According to the IMF, Ghana’s planned reduction of the budget deficit to 4.5 percent of GDP in 2011, and below this level in subsequent years, will be critical to restoring public debt sustainability.
To help achieve this fiscal goal, the IMF said the authorities should ensure that petroleum pricing and utility tariffs allow for full cost recovery to avoid large subsidy costs, also adding that more effective control will also be needed over the public sector wage bill, and that steps should be taken to modernise the tax regime and strengthen collection.

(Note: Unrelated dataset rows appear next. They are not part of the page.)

(* ================================================================== *)
(** ** Further properties of the controller *)

(** *** Classification of the streams *)

Lemma classifyStream_state (st : camera3_stream_t) (s : ImguUnit) :
  classifyStream true st s =
    Some (set_trace
            (trace s ++ (if isOutputOf HAL_PIXEL_FORMAT_BLOB st then [EvSetPipeType] else []))
            (set_mActiveStreams
               {| blobStreams := blobStreams (mActiveStreams s)
                                 ++ (if isOutputOf HAL_PIXEL_FORMAT_BLOB st then [st] else []);
                  rawStreams := rawStreams (mActiveStreams s);
                  yuvStreams :=
                    (if isOutputOf HAL_PIXEL_FORMAT_IMPLEMENTATION_DEFINED st
                     then [st] else [])
                    ++ yuvStreams (mActiveStreams s)
                    ++ (if isOutputOf HAL_PIXEL_FORMAT_YCbCr_420_888 st then [st] else []);
                  inputStream :=
                    if isInputStream st then Some st
                    else inputStream (mActiveStreams s) |} s)).
Proof.
  unfold classifyStream, isOutputOf, isInputStream.
  destruct (Z.eqb_spec (stream_type st) CAMERA3_STREAM_INPUT) as [E1|E1];
    destruct (Z.eqb_spec (stream_type st) CAMERA3_STREAM_BIDIRECTIONAL) as [E2|E2];
    destruct (Z.eqb_spec (format st) HAL_PIXEL_FORMAT_BLOB) as [F1|F1];
    destruct (Z.eqb_spec (format st) HAL_PIXEL_FORMAT_YCbCr_420_888) as [F2|F2];
    destruct (Z.eqb_spec (format st) HAL_PIXEL_FORMAT_IMPLEMENTATION_DEFINED) as [F3|F3];
    try (exfalso; unfold CAMERA3_STREAM_INPUT, CAMERA3_STREAM_BIDIRECTIONAL,
           HAL_PIXEL_FORMAT_BLOB, HAL_PIXEL_FORMAT_YCbCr_420_888,
           HAL_PIXEL_FORMAT_IMPLEMENTATION_DEFINED in *; lia);
    cbn [orb andb negb]; f_equal;
    destruct s as [? ? ? ? ? ? ? [? ? ? ?]];
    cbn; rewrite ?app_nil_r; reflexivity.
Qed.
(** * sniproxy: the connection pipeline of proxy.go

    A shallow embedding of [proxy.go] (package main of sniproxy): the access
    controller [clientAllowed], the route matcher [Match], the alert emitter
    [alert], the per-connection dispatcher [dispatchConn] and the accept loop
    [ListenAndServe], with the parts of Go's [net], [regexp] and [io]
    packages they call.

    Conventions.  A Go [byte] is a [Byte.byte]; a [[]byte] is a [list byte];
    a Go [int] that only ever holds a small count is a [Z]; a Go [string] is
    a [String.string]; an [error] is the text it prints.  Socket operations
    are recorded as a trace of [event]s; what the network answers is read
    from an explicit environment record. *)

From Stdlib Require Import String Ascii.
From Stdlib.Strings Require Import Byte.
From Stdlib Require Import List ZArith NArith Lia Bool Permutation.
Import ListNotations.

Local Open Scope Z_scope.

(* ===================================================================== *)
(** * Part I.  Definitions                                                *)
(* ===================================================================== *)

(** ** Bytes *)

(** The byte holding [n mod 256]. *)
Definition byte_of_N (n : N) : byte :=
  match Byte.of_N (n mod 256)%N with
  | Some b => b
  | None => x00
  end.

Definition byte_eqb (a b : byte) : bool := Byte.eqb a b.

Definition is_zero_byte (b : byte) : bool := byte_eqb b x00.

(** ** Package net: IP addresses, masks and networks *)

Module net.

(** [net.IP] and [net.IPMask] are byte slices; [nil] is [None] where the
    library distinguishes it from a slice. *)
Definition IP := list byte.
Definition IPMask := list byte.

Record IPNet := mkIPNet { ipnet_IP : IP; ipnet_Mask : IPMask }.

Definition IPv4len : nat := 4.
Definition IPv6len : nat := 16.

(** [isZeros]. *)
Definition isZeros (p : list byte) : bool := forallb is_zero_byte p.

(** [IP.To4]: the 4-byte form of an IPv4 address, [nil] otherwise. *)
Definition To4 (ip : IP) : option IP :=
  if Nat.eqb (length ip) IPv4len then Some ip
  else if Nat.eqb (length ip) IPv6len
          && isZeros (firstn 10 ip)
          && byte_eqb (nth 10 ip x00) xff
          && byte_eqb (nth 11 ip x00) xff
       then Some (skipn 12 ip)
       else None.

(** [networkNumberAndMask]: both [nil] ([None]) when the network is not
    well formed. *)
Definition networkNumberAndMask (n : IPNet) : option (IP * IPMask) :=
  let ip4 := To4 (ipnet_IP n) in
  let ipo := match ip4 with
             | Some ip => Some ip
             | None => if Nat.eqb (length (ipnet_IP n)) IPv6len
                       then Some (ipnet_IP n) else None
             end in
  match ipo with
  | None => None
  | Some ip =>
      if Nat.eqb (length (ipnet_Mask n)) IPv4len then
        if Nat.eqb (length ip) IPv4len then Some (ip, ipnet_Mask n) else None
      else if Nat.eqb (length (ipnet_Mask n)) IPv6len then
        if Nat.eqb (length ip) IPv4len
        then Some (ip, skipn 12 (ipnet_Mask n))
        else Some (ip, ipnet_Mask n)
      else None
  end.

“Oil revenues that are expected to start in 2011 will create important new fiscal space and potentially bring Ghana close to middle-income status. While these revenues can help to support Ghana’s fiscal consolidation, the authorities should not be complacent about the fiscal outlook in 2011 and beyond. The horizon for oil production could prove relatively short, and it will be important that the new revenues be used wisely. Accordingly, high priority should be given to strengthening public financial management under the authorities’ programme,” Mr Kato said.
The IMF has further said that while the monetary policy implementation under the authorities’ inflation targeting framework aims to reduce inflation to single-digit levels by 2010, the Bank of Ghana should be ready to tighten monetary conditions further should conditions warrant.

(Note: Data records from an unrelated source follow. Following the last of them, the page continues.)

Lemma trial_entries words seed (size : nat) p :
  (0 < size)%nat -> Forall (fun w => len (answer w) <= Z.of_nat size) words ->
  p ∈ placements (generateCrosswordFromWords words seed size) -> toEntry p ∈ words.
Proof.
  intros Hpos Hlen Hp.
  pose proof (shuffleInPlace_perm Rng.next words (Rng.mulberry32 seed)) as Hperm.
  fold (shuffledWords words seed) in Hperm.
  pose proof (trial_placements words seed size Hpos Hlen) as Hpl. cbv zeta in Hpl.
  rewrite <- Hperm.
  destruct (shuffledWords words seed) as [|first copy].
  { rewrite Hpl in Hp. by apply elem_of_nil in Hp. }
  destruct Hpl as (p0 & rest & Hres & Hentry & _ & _ & _ & Hsub & _).
  rewrite Hres in Hp. apply elem_of_cons in Hp. destruct Hp as [->|Hp].
  - rewrite Hentry. apply list_elem_of_here.
  - apply list_elem_of_further. eapply elem_of_sublist; [|exact Hsub].
    by apply list_elem_of_fmap_2.
Qed.

Lemma choose_subset pool : forall chosen (seen : gset string) x,
  x ∈ choose pool chosen seen -> x ∈ chosen \/ x ∈ pool.
Proof.
  induction pool as [|item pool IH]; intros chosen seen x Hx; cbn [choose] in Hx.
  { by left. }
  destruct ((len (answer item) <? 3) || (13 <? len (answer item))).
  { destruct (IH _ _ _ Hx); [by left|right; by apply list_elem_of_further]. }
  destruct (bool_decide (answer item ∈ seen)).
  { destruct (IH _ _ _ Hx); [by left|right; by apply list_elem_of_further]. }
  destruct (IH _ _ _ Hx) as [Hc|Hp]; [|right; by apply list_elem_of_further].
  apply elem_of_app in Hc. destruct Hc as [Hc|Hc]; [by left|].
  apply list_elem_of_singleton in Hc. subst x. right. apply list_elem_of_here.
Qed.

Lemma App_words_subset bank seed w : w ∈ App_words bank seed -> w ∈ bank.
Proof.
  unfold App_words, pickDailyWords. intros Hw.
  pose proof (shuffleInPlace_perm Rng.next (sort byMedium bank) (Rng.mulberry32 seed))
    as Hperm.
  destruct (shuffleInPlace Rng.next (sort byMedium bank) (Rng.mulberry32 seed))
    as [pool s']. cbn [fst] in *.
  apply choose_subset in Hw. destruct Hw as [Hw|Hw]; [by apply elem_of_nil in Hw|].
  rewrite Hperm in Hw. by rewrite (sort_perm byMedium bank) in Hw.
Qed.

“Ghana’s financial system has so far been relatively resilient in the face of global developments, but vulnerabilities have emerged following rapid banking sector expansion in recent years, and loan portfolios have deteriorated. The authorities should ensure close supervision and encourage commercial banks to reinforce risk management and corporate governance practices. Gaps in cross border supervision will also require stronger regional collaboration,” noted Mr Kato., adding that efforts should continue to rebuild foreign exchange reserves in order to enhance Ghana’s ability to weather future external shocks.
According to the IMF, Ghana’s growth remained strong in 2008 at 7.3 percent, up from 5.7 percent of GDP in 2007. Since 2000, growth has been supported by significant debt relief, which provided the country with fiscal space to invest in infrastructure, and the social sectors. “Thanks to the combination of higher growth, declining inflation and improved social spending, poverty levels have significantly declined. Ghana is poised to achieve the Millennium Development Goal of halving extreme poverty ahead of 2015,” noted the IMF statement released yesterday.